[Opening Available data section]
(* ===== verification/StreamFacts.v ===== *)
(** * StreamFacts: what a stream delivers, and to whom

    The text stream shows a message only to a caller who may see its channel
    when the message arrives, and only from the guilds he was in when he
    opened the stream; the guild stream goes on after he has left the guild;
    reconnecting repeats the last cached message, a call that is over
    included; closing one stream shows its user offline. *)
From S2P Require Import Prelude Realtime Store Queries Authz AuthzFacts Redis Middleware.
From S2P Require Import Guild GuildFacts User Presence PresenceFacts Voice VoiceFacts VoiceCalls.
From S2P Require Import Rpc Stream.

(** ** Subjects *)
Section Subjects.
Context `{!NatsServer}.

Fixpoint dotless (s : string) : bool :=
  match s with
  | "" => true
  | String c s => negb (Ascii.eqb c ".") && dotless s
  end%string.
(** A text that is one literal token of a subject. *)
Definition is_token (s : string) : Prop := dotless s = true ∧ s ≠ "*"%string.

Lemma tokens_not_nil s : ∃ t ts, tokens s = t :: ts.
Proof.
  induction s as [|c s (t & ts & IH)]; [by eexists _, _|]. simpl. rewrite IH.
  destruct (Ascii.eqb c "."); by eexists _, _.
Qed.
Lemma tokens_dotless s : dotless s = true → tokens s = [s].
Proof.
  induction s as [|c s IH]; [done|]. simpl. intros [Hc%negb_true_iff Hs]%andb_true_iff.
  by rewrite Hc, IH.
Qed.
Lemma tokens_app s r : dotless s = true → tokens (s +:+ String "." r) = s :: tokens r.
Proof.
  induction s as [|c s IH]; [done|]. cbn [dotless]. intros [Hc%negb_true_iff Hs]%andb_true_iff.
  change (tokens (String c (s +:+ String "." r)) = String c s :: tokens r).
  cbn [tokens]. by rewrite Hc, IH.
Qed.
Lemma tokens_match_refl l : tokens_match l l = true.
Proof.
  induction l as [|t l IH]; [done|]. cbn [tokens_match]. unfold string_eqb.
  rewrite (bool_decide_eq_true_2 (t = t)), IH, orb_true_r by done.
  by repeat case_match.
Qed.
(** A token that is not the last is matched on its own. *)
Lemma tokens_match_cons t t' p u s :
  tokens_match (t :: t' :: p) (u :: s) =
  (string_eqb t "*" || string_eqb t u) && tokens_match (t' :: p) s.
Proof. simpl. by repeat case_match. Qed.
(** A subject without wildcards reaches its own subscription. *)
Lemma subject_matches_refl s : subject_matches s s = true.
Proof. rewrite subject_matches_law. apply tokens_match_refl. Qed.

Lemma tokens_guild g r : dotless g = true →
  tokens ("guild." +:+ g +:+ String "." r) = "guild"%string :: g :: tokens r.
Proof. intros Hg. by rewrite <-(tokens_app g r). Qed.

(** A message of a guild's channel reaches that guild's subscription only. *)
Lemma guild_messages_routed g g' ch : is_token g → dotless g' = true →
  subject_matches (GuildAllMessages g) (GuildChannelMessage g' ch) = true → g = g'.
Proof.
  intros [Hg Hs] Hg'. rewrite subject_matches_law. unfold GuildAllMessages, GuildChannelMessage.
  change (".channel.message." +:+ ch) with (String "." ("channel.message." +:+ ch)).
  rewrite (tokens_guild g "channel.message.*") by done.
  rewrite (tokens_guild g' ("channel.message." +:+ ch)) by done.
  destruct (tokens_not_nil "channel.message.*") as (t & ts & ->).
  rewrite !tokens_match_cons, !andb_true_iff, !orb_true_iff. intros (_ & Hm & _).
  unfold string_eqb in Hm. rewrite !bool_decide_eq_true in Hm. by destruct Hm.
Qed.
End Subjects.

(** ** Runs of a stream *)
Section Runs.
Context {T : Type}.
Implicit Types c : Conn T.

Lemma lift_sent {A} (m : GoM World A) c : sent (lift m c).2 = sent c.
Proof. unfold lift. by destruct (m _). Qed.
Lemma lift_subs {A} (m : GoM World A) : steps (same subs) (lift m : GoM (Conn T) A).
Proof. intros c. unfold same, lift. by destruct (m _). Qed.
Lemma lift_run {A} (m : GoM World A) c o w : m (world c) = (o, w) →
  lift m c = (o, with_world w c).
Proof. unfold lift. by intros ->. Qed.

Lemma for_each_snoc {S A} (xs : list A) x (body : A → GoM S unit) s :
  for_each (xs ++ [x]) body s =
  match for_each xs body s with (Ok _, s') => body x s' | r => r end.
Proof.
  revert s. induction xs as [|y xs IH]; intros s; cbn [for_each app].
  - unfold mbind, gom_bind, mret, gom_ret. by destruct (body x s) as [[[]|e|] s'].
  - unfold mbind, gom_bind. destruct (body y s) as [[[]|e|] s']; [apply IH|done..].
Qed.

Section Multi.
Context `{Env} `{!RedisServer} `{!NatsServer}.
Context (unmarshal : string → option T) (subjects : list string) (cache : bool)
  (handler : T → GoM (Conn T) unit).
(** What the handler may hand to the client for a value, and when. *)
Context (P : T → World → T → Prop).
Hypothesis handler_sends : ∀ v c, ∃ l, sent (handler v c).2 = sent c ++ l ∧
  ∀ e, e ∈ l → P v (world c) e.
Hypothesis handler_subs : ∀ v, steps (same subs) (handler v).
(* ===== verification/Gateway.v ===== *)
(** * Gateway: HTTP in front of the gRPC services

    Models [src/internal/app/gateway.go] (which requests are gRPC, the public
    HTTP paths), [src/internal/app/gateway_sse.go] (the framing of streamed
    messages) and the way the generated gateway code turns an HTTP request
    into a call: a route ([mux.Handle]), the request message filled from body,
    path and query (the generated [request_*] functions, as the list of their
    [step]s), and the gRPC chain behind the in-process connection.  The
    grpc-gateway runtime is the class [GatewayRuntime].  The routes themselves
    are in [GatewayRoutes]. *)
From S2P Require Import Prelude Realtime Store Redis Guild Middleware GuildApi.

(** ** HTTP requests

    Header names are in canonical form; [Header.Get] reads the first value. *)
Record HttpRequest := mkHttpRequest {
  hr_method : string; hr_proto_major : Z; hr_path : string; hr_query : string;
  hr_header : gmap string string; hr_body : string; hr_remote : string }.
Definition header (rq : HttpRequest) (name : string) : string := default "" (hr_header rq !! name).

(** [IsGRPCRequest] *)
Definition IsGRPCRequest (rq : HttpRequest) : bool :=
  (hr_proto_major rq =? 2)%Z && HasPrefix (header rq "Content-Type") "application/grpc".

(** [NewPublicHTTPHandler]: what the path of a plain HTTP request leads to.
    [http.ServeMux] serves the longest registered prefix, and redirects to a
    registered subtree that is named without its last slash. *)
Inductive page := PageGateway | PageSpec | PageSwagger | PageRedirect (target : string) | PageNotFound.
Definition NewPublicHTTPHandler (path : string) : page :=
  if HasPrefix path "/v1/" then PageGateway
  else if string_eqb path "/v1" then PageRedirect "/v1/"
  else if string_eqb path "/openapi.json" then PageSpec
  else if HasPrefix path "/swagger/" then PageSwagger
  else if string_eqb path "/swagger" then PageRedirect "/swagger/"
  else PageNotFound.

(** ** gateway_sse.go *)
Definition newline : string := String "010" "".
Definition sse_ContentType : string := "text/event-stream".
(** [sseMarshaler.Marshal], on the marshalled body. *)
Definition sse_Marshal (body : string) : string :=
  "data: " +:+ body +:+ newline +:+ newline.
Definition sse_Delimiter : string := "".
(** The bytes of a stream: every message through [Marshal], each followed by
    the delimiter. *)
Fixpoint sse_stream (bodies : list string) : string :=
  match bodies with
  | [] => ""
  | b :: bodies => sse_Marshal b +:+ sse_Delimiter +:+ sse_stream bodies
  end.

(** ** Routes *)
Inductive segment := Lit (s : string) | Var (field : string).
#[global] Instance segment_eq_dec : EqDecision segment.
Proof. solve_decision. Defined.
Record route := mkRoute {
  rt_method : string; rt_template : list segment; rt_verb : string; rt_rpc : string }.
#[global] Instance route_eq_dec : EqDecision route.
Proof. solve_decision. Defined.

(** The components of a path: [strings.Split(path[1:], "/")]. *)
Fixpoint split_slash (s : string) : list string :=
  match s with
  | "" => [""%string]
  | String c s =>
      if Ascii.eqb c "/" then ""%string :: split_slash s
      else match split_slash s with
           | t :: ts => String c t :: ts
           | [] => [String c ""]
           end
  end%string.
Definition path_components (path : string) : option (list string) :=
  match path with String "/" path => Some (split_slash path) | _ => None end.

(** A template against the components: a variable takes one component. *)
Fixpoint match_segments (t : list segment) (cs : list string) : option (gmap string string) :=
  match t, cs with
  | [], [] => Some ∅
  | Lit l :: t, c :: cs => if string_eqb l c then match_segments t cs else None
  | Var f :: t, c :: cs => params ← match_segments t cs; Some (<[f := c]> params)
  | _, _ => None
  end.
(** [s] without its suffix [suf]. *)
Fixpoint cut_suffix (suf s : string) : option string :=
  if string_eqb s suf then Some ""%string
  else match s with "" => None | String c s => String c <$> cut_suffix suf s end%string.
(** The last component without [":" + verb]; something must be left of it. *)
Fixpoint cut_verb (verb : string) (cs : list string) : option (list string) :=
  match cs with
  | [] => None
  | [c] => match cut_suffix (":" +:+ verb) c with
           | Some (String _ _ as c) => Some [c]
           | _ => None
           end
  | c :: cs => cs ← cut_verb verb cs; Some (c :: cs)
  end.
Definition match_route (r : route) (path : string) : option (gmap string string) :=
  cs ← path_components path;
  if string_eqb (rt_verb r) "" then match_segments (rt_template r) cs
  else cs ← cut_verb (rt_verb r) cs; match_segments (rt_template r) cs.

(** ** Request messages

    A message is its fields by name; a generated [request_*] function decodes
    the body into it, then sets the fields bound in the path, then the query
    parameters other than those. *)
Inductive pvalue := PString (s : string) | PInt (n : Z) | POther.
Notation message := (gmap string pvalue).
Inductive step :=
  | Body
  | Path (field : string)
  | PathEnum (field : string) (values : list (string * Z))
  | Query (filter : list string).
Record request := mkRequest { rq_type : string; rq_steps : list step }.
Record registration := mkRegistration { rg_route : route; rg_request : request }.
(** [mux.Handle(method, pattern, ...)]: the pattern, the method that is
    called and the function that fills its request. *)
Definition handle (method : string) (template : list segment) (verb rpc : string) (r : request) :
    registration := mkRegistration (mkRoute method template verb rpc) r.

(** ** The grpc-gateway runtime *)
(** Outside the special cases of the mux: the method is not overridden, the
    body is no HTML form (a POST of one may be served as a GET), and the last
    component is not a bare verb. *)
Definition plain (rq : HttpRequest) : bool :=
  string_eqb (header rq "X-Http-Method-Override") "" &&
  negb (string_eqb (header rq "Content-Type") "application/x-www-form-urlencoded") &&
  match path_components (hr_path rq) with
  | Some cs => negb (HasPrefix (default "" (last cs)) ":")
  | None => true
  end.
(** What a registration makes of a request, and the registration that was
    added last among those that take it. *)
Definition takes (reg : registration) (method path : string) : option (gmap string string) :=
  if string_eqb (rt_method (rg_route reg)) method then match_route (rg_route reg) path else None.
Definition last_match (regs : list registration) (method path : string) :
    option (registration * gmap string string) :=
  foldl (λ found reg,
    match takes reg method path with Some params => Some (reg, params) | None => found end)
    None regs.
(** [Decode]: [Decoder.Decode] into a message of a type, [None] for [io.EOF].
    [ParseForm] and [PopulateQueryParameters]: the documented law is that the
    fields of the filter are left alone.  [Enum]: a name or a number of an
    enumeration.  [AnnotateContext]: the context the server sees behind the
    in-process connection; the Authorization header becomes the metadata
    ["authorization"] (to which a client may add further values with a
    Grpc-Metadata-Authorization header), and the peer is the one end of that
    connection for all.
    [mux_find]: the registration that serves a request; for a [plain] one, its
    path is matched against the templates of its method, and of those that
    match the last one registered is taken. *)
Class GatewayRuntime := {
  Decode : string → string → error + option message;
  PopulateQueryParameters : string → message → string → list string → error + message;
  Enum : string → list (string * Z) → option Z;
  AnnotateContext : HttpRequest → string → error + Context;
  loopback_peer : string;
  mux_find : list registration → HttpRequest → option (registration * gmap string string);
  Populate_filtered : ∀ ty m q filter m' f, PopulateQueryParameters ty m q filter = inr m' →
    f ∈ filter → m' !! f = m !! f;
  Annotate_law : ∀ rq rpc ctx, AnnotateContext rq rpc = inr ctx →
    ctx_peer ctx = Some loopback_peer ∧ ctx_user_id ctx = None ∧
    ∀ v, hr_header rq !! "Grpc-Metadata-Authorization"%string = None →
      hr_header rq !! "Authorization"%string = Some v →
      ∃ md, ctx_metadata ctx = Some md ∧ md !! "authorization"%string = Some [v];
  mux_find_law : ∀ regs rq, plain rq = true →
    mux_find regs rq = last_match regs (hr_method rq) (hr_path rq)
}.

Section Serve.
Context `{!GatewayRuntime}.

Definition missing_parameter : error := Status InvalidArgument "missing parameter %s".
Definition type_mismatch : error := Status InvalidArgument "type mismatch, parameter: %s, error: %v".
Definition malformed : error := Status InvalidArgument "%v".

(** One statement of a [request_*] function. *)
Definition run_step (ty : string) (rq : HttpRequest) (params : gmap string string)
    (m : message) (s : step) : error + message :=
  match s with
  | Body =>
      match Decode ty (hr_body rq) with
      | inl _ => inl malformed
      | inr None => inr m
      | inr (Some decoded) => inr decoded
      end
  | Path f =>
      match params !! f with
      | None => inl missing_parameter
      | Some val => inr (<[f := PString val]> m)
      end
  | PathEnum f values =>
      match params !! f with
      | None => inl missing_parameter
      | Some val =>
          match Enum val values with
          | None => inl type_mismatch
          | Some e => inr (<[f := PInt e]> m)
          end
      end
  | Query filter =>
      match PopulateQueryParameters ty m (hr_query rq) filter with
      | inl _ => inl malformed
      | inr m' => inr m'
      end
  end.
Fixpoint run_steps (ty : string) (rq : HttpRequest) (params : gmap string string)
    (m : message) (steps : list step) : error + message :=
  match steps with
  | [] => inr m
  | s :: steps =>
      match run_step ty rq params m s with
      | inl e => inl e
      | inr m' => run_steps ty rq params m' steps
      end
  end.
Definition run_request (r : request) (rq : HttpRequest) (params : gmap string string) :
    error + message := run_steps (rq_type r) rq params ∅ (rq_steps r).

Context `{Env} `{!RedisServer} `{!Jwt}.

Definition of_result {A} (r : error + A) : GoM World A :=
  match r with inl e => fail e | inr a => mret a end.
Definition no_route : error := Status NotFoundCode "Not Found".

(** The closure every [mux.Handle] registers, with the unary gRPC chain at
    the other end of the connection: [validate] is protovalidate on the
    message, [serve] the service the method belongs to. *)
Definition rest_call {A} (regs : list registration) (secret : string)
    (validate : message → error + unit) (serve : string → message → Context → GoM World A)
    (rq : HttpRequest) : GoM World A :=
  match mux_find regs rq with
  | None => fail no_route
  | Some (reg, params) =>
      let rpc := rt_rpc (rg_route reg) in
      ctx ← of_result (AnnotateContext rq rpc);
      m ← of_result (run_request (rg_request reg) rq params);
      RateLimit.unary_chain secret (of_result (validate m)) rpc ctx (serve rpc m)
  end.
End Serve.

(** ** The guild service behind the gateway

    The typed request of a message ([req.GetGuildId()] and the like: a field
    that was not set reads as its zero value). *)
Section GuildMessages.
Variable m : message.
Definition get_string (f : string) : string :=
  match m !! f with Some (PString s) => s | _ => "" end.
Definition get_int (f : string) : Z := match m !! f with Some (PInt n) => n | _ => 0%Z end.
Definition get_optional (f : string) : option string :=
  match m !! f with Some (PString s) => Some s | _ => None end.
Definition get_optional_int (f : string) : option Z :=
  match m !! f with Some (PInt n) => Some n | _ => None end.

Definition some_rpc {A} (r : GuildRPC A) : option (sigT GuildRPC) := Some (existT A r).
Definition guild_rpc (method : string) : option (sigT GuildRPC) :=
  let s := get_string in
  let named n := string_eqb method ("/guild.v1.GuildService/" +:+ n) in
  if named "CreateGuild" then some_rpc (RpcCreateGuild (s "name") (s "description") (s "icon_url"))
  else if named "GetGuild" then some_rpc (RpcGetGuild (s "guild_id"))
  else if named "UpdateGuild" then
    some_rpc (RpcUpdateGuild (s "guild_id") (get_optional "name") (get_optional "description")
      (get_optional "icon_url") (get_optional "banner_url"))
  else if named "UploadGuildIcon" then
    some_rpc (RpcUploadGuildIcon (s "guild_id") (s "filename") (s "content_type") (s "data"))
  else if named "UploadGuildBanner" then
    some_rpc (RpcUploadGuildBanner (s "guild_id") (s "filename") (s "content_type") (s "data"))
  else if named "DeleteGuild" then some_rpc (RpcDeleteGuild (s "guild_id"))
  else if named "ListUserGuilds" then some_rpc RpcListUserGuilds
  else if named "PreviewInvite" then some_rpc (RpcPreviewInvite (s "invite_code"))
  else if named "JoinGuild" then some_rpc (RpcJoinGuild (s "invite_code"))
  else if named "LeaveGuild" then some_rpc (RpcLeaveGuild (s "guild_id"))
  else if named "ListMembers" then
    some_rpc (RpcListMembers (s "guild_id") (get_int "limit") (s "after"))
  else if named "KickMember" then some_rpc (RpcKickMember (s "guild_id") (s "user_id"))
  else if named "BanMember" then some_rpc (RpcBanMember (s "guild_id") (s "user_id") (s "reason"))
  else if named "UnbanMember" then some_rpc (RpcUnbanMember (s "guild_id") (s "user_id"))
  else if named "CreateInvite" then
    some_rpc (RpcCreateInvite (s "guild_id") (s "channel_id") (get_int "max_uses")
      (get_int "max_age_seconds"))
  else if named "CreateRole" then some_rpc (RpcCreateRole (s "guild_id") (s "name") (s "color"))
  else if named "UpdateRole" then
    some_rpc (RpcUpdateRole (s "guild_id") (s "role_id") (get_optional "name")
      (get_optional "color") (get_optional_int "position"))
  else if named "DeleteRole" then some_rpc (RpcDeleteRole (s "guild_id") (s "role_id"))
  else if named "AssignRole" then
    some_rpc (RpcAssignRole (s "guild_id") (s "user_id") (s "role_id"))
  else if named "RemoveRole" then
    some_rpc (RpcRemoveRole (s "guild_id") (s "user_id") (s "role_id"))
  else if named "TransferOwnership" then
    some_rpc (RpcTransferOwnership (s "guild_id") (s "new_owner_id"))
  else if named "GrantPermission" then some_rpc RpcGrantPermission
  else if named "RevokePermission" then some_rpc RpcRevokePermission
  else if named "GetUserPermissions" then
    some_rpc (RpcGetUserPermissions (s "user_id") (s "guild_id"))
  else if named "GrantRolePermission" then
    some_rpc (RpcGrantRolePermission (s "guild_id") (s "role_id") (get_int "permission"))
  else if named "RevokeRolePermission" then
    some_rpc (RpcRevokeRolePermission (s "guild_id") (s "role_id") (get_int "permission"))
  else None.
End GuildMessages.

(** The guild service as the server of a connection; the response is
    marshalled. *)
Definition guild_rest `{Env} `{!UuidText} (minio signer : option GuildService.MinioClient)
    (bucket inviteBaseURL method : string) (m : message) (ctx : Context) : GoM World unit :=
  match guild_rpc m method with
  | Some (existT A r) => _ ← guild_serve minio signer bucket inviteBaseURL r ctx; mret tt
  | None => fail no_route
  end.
[Closing Available data section]
*Your objective*
From the entries above, write out only the lines starting at the line that holds "#[global] Instance route_eq_dec" and ending at the line that holds "match path with", keeping both and matching them exactly.

*Your solution*
#[global] Instance route_eq_dec : EqDecision route.
Proof. solve_decision. Defined.

(** The components of a path: [strings.Split(path[1:], "/")]. *)
Fixpoint split_slash (s : string) : list string :=
  match s with
  | "" => [""%string]
  | String c s =>
      if Ascii.eqb c "/" then ""%string :: split_slash s
      else match split_slash s with
           | t :: ts => String c t :: ts
           | [] => [String c ""]
           end
  end%string.
Definition path_components (path : string) : option (list string) :=
  match path with String "/" path => Some (split_slash path) | _ => None end.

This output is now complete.